**Source material:**
===

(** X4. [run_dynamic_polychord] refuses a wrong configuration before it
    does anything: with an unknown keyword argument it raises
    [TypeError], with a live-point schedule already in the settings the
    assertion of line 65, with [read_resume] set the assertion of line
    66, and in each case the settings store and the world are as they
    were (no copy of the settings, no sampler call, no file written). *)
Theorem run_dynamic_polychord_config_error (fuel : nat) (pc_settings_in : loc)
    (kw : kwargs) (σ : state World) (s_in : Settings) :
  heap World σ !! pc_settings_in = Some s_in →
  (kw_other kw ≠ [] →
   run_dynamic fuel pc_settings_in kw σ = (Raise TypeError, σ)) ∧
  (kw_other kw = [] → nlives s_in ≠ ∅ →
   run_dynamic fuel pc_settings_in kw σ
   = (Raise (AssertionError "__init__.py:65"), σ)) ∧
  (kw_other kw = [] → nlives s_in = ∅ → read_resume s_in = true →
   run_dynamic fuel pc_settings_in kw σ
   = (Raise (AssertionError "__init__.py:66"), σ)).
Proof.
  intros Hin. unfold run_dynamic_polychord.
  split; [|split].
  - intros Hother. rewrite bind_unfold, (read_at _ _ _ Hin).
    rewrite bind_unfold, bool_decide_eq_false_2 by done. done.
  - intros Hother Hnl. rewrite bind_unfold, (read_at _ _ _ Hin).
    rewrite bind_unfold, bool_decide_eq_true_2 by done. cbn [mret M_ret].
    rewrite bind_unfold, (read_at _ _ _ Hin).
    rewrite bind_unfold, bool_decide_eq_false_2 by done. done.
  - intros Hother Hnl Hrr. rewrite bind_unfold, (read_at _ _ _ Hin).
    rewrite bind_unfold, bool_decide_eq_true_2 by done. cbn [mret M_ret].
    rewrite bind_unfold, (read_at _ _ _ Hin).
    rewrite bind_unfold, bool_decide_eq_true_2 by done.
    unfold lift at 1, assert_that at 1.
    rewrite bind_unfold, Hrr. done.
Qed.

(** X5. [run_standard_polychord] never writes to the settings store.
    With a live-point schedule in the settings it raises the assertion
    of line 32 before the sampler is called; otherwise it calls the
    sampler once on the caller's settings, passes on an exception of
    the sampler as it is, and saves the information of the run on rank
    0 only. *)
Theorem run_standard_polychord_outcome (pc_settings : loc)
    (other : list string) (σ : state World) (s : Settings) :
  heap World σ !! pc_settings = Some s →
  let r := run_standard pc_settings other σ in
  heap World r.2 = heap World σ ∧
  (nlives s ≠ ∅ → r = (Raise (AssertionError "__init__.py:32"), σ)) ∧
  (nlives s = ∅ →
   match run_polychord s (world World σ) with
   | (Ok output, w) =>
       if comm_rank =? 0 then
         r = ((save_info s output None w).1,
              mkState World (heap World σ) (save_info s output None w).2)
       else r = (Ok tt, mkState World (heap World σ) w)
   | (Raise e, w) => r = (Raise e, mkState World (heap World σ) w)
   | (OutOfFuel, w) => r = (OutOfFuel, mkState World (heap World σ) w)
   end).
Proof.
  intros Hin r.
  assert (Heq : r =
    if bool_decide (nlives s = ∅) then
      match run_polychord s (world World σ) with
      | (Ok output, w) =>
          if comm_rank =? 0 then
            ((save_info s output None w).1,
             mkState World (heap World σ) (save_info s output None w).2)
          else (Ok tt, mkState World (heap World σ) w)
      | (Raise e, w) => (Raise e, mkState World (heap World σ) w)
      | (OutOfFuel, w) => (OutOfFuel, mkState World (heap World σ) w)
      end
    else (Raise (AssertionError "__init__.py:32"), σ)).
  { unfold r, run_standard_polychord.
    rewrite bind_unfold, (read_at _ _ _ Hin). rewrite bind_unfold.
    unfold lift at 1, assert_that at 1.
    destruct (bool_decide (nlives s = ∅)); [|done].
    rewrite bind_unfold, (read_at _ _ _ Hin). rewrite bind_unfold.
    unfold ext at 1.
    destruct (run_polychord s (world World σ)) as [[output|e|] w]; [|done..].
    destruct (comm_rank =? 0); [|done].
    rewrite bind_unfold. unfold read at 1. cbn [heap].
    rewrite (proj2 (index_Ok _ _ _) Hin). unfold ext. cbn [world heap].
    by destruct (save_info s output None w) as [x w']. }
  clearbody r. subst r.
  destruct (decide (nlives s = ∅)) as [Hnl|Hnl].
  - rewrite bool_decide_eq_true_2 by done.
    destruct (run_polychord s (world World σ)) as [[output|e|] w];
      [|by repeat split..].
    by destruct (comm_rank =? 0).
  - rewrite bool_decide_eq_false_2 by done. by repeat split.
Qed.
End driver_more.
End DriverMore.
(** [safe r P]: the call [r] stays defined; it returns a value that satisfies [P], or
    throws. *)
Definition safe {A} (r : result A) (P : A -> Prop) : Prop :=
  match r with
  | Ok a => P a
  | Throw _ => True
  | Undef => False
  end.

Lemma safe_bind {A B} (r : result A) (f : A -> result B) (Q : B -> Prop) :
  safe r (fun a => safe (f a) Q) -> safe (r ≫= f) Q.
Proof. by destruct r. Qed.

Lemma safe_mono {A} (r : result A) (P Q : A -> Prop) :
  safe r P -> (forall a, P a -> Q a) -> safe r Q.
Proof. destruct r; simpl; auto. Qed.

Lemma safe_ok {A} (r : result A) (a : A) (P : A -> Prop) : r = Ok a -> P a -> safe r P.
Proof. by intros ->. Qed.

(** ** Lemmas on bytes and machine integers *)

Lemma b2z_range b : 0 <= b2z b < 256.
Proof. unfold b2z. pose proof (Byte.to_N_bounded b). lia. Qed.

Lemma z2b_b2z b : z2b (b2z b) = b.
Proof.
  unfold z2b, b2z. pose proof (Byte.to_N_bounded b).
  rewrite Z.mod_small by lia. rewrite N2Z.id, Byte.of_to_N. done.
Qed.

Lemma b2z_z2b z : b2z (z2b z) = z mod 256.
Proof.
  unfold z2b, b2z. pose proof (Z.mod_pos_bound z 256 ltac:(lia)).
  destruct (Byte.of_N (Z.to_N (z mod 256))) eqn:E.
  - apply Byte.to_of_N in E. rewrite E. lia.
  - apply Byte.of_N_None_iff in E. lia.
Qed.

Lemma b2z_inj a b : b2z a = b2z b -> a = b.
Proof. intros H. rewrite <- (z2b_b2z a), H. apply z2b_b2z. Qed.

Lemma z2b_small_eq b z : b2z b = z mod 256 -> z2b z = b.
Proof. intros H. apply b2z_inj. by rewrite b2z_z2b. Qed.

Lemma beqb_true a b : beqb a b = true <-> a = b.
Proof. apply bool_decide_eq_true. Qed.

===

**Directions for this task:** Look above for the line holding "heap World r.2 = heap World σ ∧" and the line holding "unfold ext at 1.". Retype both, and every line between them, word for word and nothing else.

**Answer to this task:**
  heap World r.2 = heap World σ ∧
  (nlives s ≠ ∅ → r = (Raise (AssertionError "__init__.py:32"), σ)) ∧
  (nlives s = ∅ →
   match run_polychord s (world World σ) with
   | (Ok output, w) =>
       if comm_rank =? 0 then
         r = ((save_info s output None w).1,
              mkState World (heap World σ) (save_info s output None w).2)
       else r = (Ok tt, mkState World (heap World σ) w)
   | (Raise e, w) => r = (Raise e, mkState World (heap World σ) w)
   | (OutOfFuel, w) => r = (OutOfFuel, mkState World (heap World σ) w)
   end).
Proof.
  intros Hin r.
  assert (Heq : r =
    if bool_decide (nlives s = ∅) then
      match run_polychord s (world World σ) with
      | (Ok output, w) =>
          if comm_rank =? 0 then
            ((save_info s output None w).1,
             mkState World (heap World σ) (save_info s output None w).2)
          else (Ok tt, mkState World (heap World σ) w)
      | (Raise e, w) => (Raise e, mkState World (heap World σ) w)
      | (OutOfFuel, w) => (OutOfFuel, mkState World (heap World σ) w)
      end
    else (Raise (AssertionError "__init__.py:32"), σ)).
  { unfold r, run_standard_polychord.
    rewrite bind_unfold, (read_at _ _ _ Hin). rewrite bind_unfold.
    unfold lift at 1, assert_that at 1.
    destruct (bool_decide (nlives s = ∅)); [|done].
    rewrite bind_unfold, (read_at _ _ _ Hin). rewrite bind_unfold.
    unfold ext at 1.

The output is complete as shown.